(* ===== verification/PromptCache.v ===== *)
(** * Prompt cache markers ([internal/translator/request.go] from
    [LastCacheableToolIndex] on, [claude_blocks.go])

    Which blocks of a Claude request carry [cache_control], and the limit of
    four markers the upstream sets. A pointer to a decoded map, as the code
    collects them, is the place of the map in the request. *)

From S2P Require Import Prelude GoRegexp Json GoText ErrorClassify Capabilities ToolCalls ClaudeBody.

(** ** Markers and their places *)

Definition cacheControlMarkerBudget : nat := 4.

Definition cache_control (m : object) : json := obj_get (B "cache_control") m.

Definition marked (b : json) : bool :=
  match b with JObj m => negb (json_eqb (cache_control m) JNull) | _ => false end.

Definition unmark (b : json) : json := on_object (obj_del "cache_control") b.

Inductive place :=
  | AtSystem (i : nat)
  | AtTool (i : nat)
  | AtBlock (message block : nat).

#[global] Instance place_eq_dec : EqDecision place.
Proof. solve_decision. Defined.

(** The places of the elements of [l] that are marked. *)
Definition marks (at_ : nat → place) (l : list json) : list place :=
  concat (imap (λ i b, if marked b then [at_ i] else []) l).

Definition block_marks (msgs : list json) : list place :=
  concat (imap (λ i m, marks (AtBlock i) (blocks_of m)) msgs).

(** [delete(marker, "cache_control")]. *)
Definition delete_marker (req : object) (p : place) : object :=
  match p with
  | AtSystem i => on_list "system" (alter unmark i) req
  | AtTool i => on_list "tools" (alter unmark i) req
  | AtBlock m i => on_list "messages" (alter (on_object (on_list "content" (alter unmark i))) m) req
  end.

(** ** The code *)

Definition deferred (m : object) : bool := json_eqb (obj_get (B "defer_loading") m) (JBool true).

(** Counting down from the end of the list; [None] is [-1]. *)
Fixpoint last_cacheable (rev_tools : list json) : option nat :=
  match rev_tools with
  | [] => None
  | t :: rest =>
      match t with
      | JObj m => if deferred m then last_cacheable rest else Some (length rest)
      | _ => Some (length rest)
      end
  end.

Definition LastCacheableToolIndex (tools : list json) : option nat := last_cacheable (rev tools).

Definition countCacheControlBlocks (req : object) : nat :=
  length (filter (λ b, marked b = true) (arr_of "system" req)) +
  length (filter (λ b, marked b = true) (arr_of "tools" req)) +
  length (filter (λ b, marked b = true) (concat (map blocks_of (arr_of "messages" req)))).

Definition head_markers (req : object) : list place :=
  let sys := arr_of "system" req in
  let tools := arr_of "tools" req in
  match last sys with Some b => if marked b then [AtSystem (length sys - 1)] else [] | None => [] end ++
  match LastCacheableToolIndex tools with
  | Some i => match tools !! i with Some t => if marked t then [AtTool i] else [] | None => [] end
  | None => []
  end.

Definition rest_markers (req : object) : list place :=
  let sys := arr_of "system" req in
  let tools := arr_of "tools" req in
  marks AtSystem (take (length sys - 1) sys) ++
  filter (λ p, Some p ≠ AtTool <$> LastCacheableToolIndex tools) (marks AtTool tools) ++
  block_marks (arr_of "messages" req).

Definition capCacheControlBlocks (req : object) : object :=
  let keep := (cacheControlMarkerBudget - length (head_markers req))%nat in
  let excess := (length (rest_markers req) - keep)%nat in
  foldl delete_marker req (take excess (rest_markers req)).

Definition ephemeral : json := JObj [(B "type", JStr (B "ephemeral"))].
Definition ephemeral_1h : json := JObj [(B "type", JStr (B "ephemeral")); (B "ttl", JStr (B "1h"))].

Definition anchored_map (m : object) : bool :=
  match cache_control m with
  | JObj cur => json_eqb (obj_get (B "type") cur) (JStr (B "ephemeral")) && json_eqb (obj_get (B "ttl") cur) (JStr (B "1h"))
  | _ => false
  end.

Definition put_anchor (m : object) : object :=
  if anchored_map m then m else obj_put (B "cache_control") ephemeral_1h m.

Definition anchor_tool (lst : option nat) (i : nat) (t : json) : json :=
  on_object (λ m,
    let m := if deferred m then obj_del "cache_control" m else m in
    if bool_decide (Some i = lst) then put_anchor m else obj_del "cache_control" m) t.

Definition anchor_tools (tools : list json) : list json := imap (anchor_tool (LastCacheableToolIndex tools)) tools.

Definition anchor_system (sys : list json) : list json := alter (on_object put_anchor) (length sys - 1)%nat sys.

Definition takes_marker (b : json) : bool :=
  match b with
  | JObj block => negb (bool_decide (block_type block = claudeBlockThinking)) && negb (bool_decide (block_type block = B "redacted_thinking"))
  | _ => false
  end.

(** The index of the last block that takes a marker. *)
Fixpoint last_taking (rev_content : list json) : option nat :=
  match rev_content with
  | [] => None
  | b :: rest => if takes_marker b then Some (length rest) else last_taking rest
  end.

Definition markLastCacheableBlock (content : list json) : list json :=
  match last_taking (rev content) with
  | Some i => alter (on_object (obj_put (B "cache_control") ephemeral)) i content
  | None => content
  end.

Definition is_tool_result (b : json) : bool :=
  match b with JObj block => bool_decide (block_type block = claudeBlockToolResult) | _ => false end.

Definition markFinalToolResults (req : object) : object :=
  let messages := arr_of "messages" req in
  match last messages with
  | Some (JObj lastmsg) =>
      if bool_decide (stringOf lastmsg "role" = B "user") then
        match obj_get (B "content") lastmsg with
        | JArr content =>
            if negb (existsb is_tool_result content) || existsb marked content then req
            else if (cacheControlMarkerBudget <=? countCacheControlBlocks req)%nat then req
            else on_list "messages"
                   (alter (on_object (on_list "content" markLastCacheableBlock)) (length messages - 1)%nat) req
        | _ => req
        end
      else req
  | _ => req
  end.
Definition gather_block (g : gathered) (b : ClaudeContentBlock) : gathered :=
  let t := block_type b in
  if bool_decide (t = B "text") then add_parts [TextPart (block_text b)] g
  else if bool_decide (t = B "thinking") then
    {| textParts := textParts g; toolCalls := toolCalls g; toolResults := toolResults g;
       reasoningContent := reasoningContent g ++ thinking b |}
  else if bool_decide (t = B "image") then
    match base64_source b with
    | Some src => add_parts [ImagePart (data_url (media_type src) (source_data src))] g
    | None => g
    end
  else if bool_decide (t = B "document") then
    match base64_source b with
    | Some src => add_parts [FilePart (data_url (media_type src) (source_data src))] g
    | None => g
    end
  else if bool_decide (t = B "tool_use") then
    {| textParts := textParts g;
       toolCalls := toolCalls g ++ [{| call_id := block_id b; call_type := B "function"; call_name := block_name b;
                                       call_arguments := raw_text (input b) |}];
       toolResults := toolResults g; reasoningContent := reasoningContent g |}
  else if bool_decide (t = B "tool_result") then
    let '(text, images) := tool_result b in
    let g := {| textParts := textParts g; toolCalls := toolCalls g;
                toolResults := toolResults g ++ [tool_message (tool_use_id b) text]; reasoningContent := reasoningContent g |} in
    match images with
    | [] => g
    | _ => add_parts (TextPart (B "[Image from tool result " ++ tool_use_id b ++ B "]") :: images) g
    end
  else g.

Definition nothing : gathered := {| textParts := []; toolCalls := []; toolResults := []; reasoningContent := [] |}.

(** The messages made of the blocks of one message. *)
Definition assemble (r : bytes) (blocks : list ClaudeContentBlock) : list OpenAIMessage :=
  let g := foldl gather_block nothing blocks in
  match toolResults g, toolCalls g, textParts g with
  | (_ :: _) as results, _, [] => results
  | (_ :: _) as results, _, parts => results ++ [plain (B "user") (collapseTextParts parts)]
  | [], (_ :: _) as calls, parts =>
      [{| role := B "assistant"; content := match parts with [] => NoContent | _ => collapseTextParts parts end;
          reasoning_content := reasoningContent g; tool_calls := calls; tool_call_id := [] |}]
  | [], [], (_ :: _) as parts => [plain r (collapseTextParts parts)]
  | [], [], [] => match blocks with [] => [plain r (StringContent [])] | _ => [] end
  end.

EXERCISE INSTRUCTIONS: All of the entries above are to be written out again exactly.

ANSWER AREA:
(* ===== verification/PromptCache.v ===== *)
(** * Prompt cache markers ([internal/translator/request.go] from
    [LastCacheableToolIndex] on, [claude_blocks.go])

    Which blocks of a Claude request carry [cache_control], and the limit of
    four markers the upstream sets. A pointer to a decoded map, as the code
    collects them, is the place of the map in the request. *)

From S2P Require Import Prelude GoRegexp Json GoText ErrorClassify Capabilities ToolCalls ClaudeBody.

(** ** Markers and their places *)

Definition cacheControlMarkerBudget : nat := 4.

Definition cache_control (m : object) : json := obj_get (B "cache_control") m.

Definition marked (b : json) : bool :=
  match b with JObj m => negb (json_eqb (cache_control m) JNull) | _ => false end.

Definition unmark (b : json) : json := on_object (obj_del "cache_control") b.

Inductive place :=
  | AtSystem (i : nat)
  | AtTool (i : nat)
  | AtBlock (message block : nat).

#[global] Instance place_eq_dec : EqDecision place.
Proof. solve_decision. Defined.

(** The places of the elements of [l] that are marked. *)
Definition marks (at_ : nat → place) (l : list json) : list place :=
  concat (imap (λ i b, if marked b then [at_ i] else []) l).

Definition block_marks (msgs : list json) : list place :=
  concat (imap (λ i m, marks (AtBlock i) (blocks_of m)) msgs).

(** [delete(marker, "cache_control")]. *)
Definition delete_marker (req : object) (p : place) : object :=
  match p with
  | AtSystem i => on_list "system" (alter unmark i) req
  | AtTool i => on_list "tools" (alter unmark i) req
  | AtBlock m i => on_list "messages" (alter (on_object (on_list "content" (alter unmark i))) m) req
  end.

(** ** The code *)

Definition deferred (m : object) : bool := json_eqb (obj_get (B "defer_loading") m) (JBool true).

(** Counting down from the end of the list; [None] is [-1]. *)
Fixpoint last_cacheable (rev_tools : list json) : option nat :=
  match rev_tools with
  | [] => None
  | t :: rest =>
      match t with
      | JObj m => if deferred m then last_cacheable rest else Some (length rest)
      | _ => Some (length rest)
      end
  end.

Definition LastCacheableToolIndex (tools : list json) : option nat := last_cacheable (rev tools).

Definition countCacheControlBlocks (req : object) : nat :=
  length (filter (λ b, marked b = true) (arr_of "system" req)) +
  length (filter (λ b, marked b = true) (arr_of "tools" req)) +
  length (filter (λ b, marked b = true) (concat (map blocks_of (arr_of "messages" req)))).

Definition head_markers (req : object) : list place :=
  let sys := arr_of "system" req in
  let tools := arr_of "tools" req in
  match last sys with Some b => if marked b then [AtSystem (length sys - 1)] else [] | None => [] end ++
  match LastCacheableToolIndex tools with
  | Some i => match tools !! i with Some t => if marked t then [AtTool i] else [] | None => [] end
  | None => []
  end.

Definition rest_markers (req : object) : list place :=
  let sys := arr_of "system" req in
  let tools := arr_of "tools" req in
  marks AtSystem (take (length sys - 1) sys) ++
  filter (λ p, Some p ≠ AtTool <$> LastCacheableToolIndex tools) (marks AtTool tools) ++
  block_marks (arr_of "messages" req).

Definition capCacheControlBlocks (req : object) : object :=
  let keep := (cacheControlMarkerBudget - length (head_markers req))%nat in
  let excess := (length (rest_markers req) - keep)%nat in
  foldl delete_marker req (take excess (rest_markers req)).

Definition ephemeral : json := JObj [(B "type", JStr (B "ephemeral"))].
Definition ephemeral_1h : json := JObj [(B "type", JStr (B "ephemeral")); (B "ttl", JStr (B "1h"))].

Definition anchored_map (m : object) : bool :=
  match cache_control m with
  | JObj cur => json_eqb (obj_get (B "type") cur) (JStr (B "ephemeral")) && json_eqb (obj_get (B "ttl") cur) (JStr (B "1h"))
  | _ => false
  end.

Definition put_anchor (m : object) : object :=
  if anchored_map m then m else obj_put (B "cache_control") ephemeral_1h m.

Definition anchor_tool (lst : option nat) (i : nat) (t : json) : json :=
  on_object (λ m,
    let m := if deferred m then obj_del "cache_control" m else m in
    if bool_decide (Some i = lst) then put_anchor m else obj_del "cache_control" m) t.

Definition anchor_tools (tools : list json) : list json := imap (anchor_tool (LastCacheableToolIndex tools)) tools.

Definition anchor_system (sys : list json) : list json := alter (on_object put_anchor) (length sys - 1)%nat sys.

Definition takes_marker (b : json) : bool :=
  match b with
  | JObj block => negb (bool_decide (block_type block = claudeBlockThinking)) && negb (bool_decide (block_type block = B "redacted_thinking"))
  | _ => false
  end.

(** The index of the last block that takes a marker. *)
Fixpoint last_taking (rev_content : list json) : option nat :=
  match rev_content with
  | [] => None
  | b :: rest => if takes_marker b then Some (length rest) else last_taking rest
  end.

Definition markLastCacheableBlock (content : list json) : list json :=
  match last_taking (rev content) with
  | Some i => alter (on_object (obj_put (B "cache_control") ephemeral)) i content
  | None => content
  end.

Definition is_tool_result (b : json) : bool :=
  match b with JObj block => bool_decide (block_type block = claudeBlockToolResult) | _ => false end.

Definition markFinalToolResults (req : object) : object :=
  let messages := arr_of "messages" req in
  match last messages with
  | Some (JObj lastmsg) =>
      if bool_decide (stringOf lastmsg "role" = B "user") then
        match obj_get (B "content") lastmsg with
        | JArr content =>
            if negb (existsb is_tool_result content) || existsb marked content then req
            else if (cacheControlMarkerBudget <=? countCacheControlBlocks req)%nat then req
            else on_list "messages"
                   (alter (on_object (on_list "content" markLastCacheableBlock)) (length messages - 1)%nat) req
        | _ => req
        end
      else req
  | _ => req
  end.
Definition gather_block (g : gathered) (b : ClaudeContentBlock) : gathered :=
  let t := block_type b in
  if bool_decide (t = B "text") then add_parts [TextPart (block_text b)] g
  else if bool_decide (t = B "thinking") then
    {| textParts := textParts g; toolCalls := toolCalls g; toolResults := toolResults g;
       reasoningContent := reasoningContent g ++ thinking b |}
  else if bool_decide (t = B "image") then
    match base64_source b with
    | Some src => add_parts [ImagePart (data_url (media_type src) (source_data src))] g
    | None => g
    end
  else if bool_decide (t = B "document") then
    match base64_source b with
    | Some src => add_parts [FilePart (data_url (media_type src) (source_data src))] g
    | None => g
    end
  else if bool_decide (t = B "tool_use") then
    {| textParts := textParts g;
       toolCalls := toolCalls g ++ [{| call_id := block_id b; call_type := B "function"; call_name := block_name b;
                                       call_arguments := raw_text (input b) |}];
       toolResults := toolResults g; reasoningContent := reasoningContent g |}
  else if bool_decide (t = B "tool_result") then
    let '(text, images) := tool_result b in
    let g := {| textParts := textParts g; toolCalls := toolCalls g;
                toolResults := toolResults g ++ [tool_message (tool_use_id b) text]; reasoningContent := reasoningContent g |} in
    match images with
    | [] => g
    | _ => add_parts (TextPart (B "[Image from tool result " ++ tool_use_id b ++ B "]") :: images) g
    end
  else g.

Definition nothing : gathered := {| textParts := []; toolCalls := []; toolResults := []; reasoningContent := [] |}.

(** The messages made of the blocks of one message. *)
Definition assemble (r : bytes) (blocks : list ClaudeContentBlock) : list OpenAIMessage :=
  let g := foldl gather_block nothing blocks in
  match toolResults g, toolCalls g, textParts g with
  | (_ :: _) as results, _, [] => results
  | (_ :: _) as results, _, parts => results ++ [plain (B "user") (collapseTextParts parts)]
  | [], (_ :: _) as calls, parts =>
      [{| role := B "assistant"; content := match parts with [] => NoContent | _ => collapseTextParts parts end;
          reasoning_content := reasoningContent g; tool_calls := calls; tool_call_id := [] |}]
  | [], [], (_ :: _) as parts => [plain r (collapseTextParts parts)]
  | [], [], [] => match blocks with [] => [plain r (StringContent [])] | _ => [] end
  end.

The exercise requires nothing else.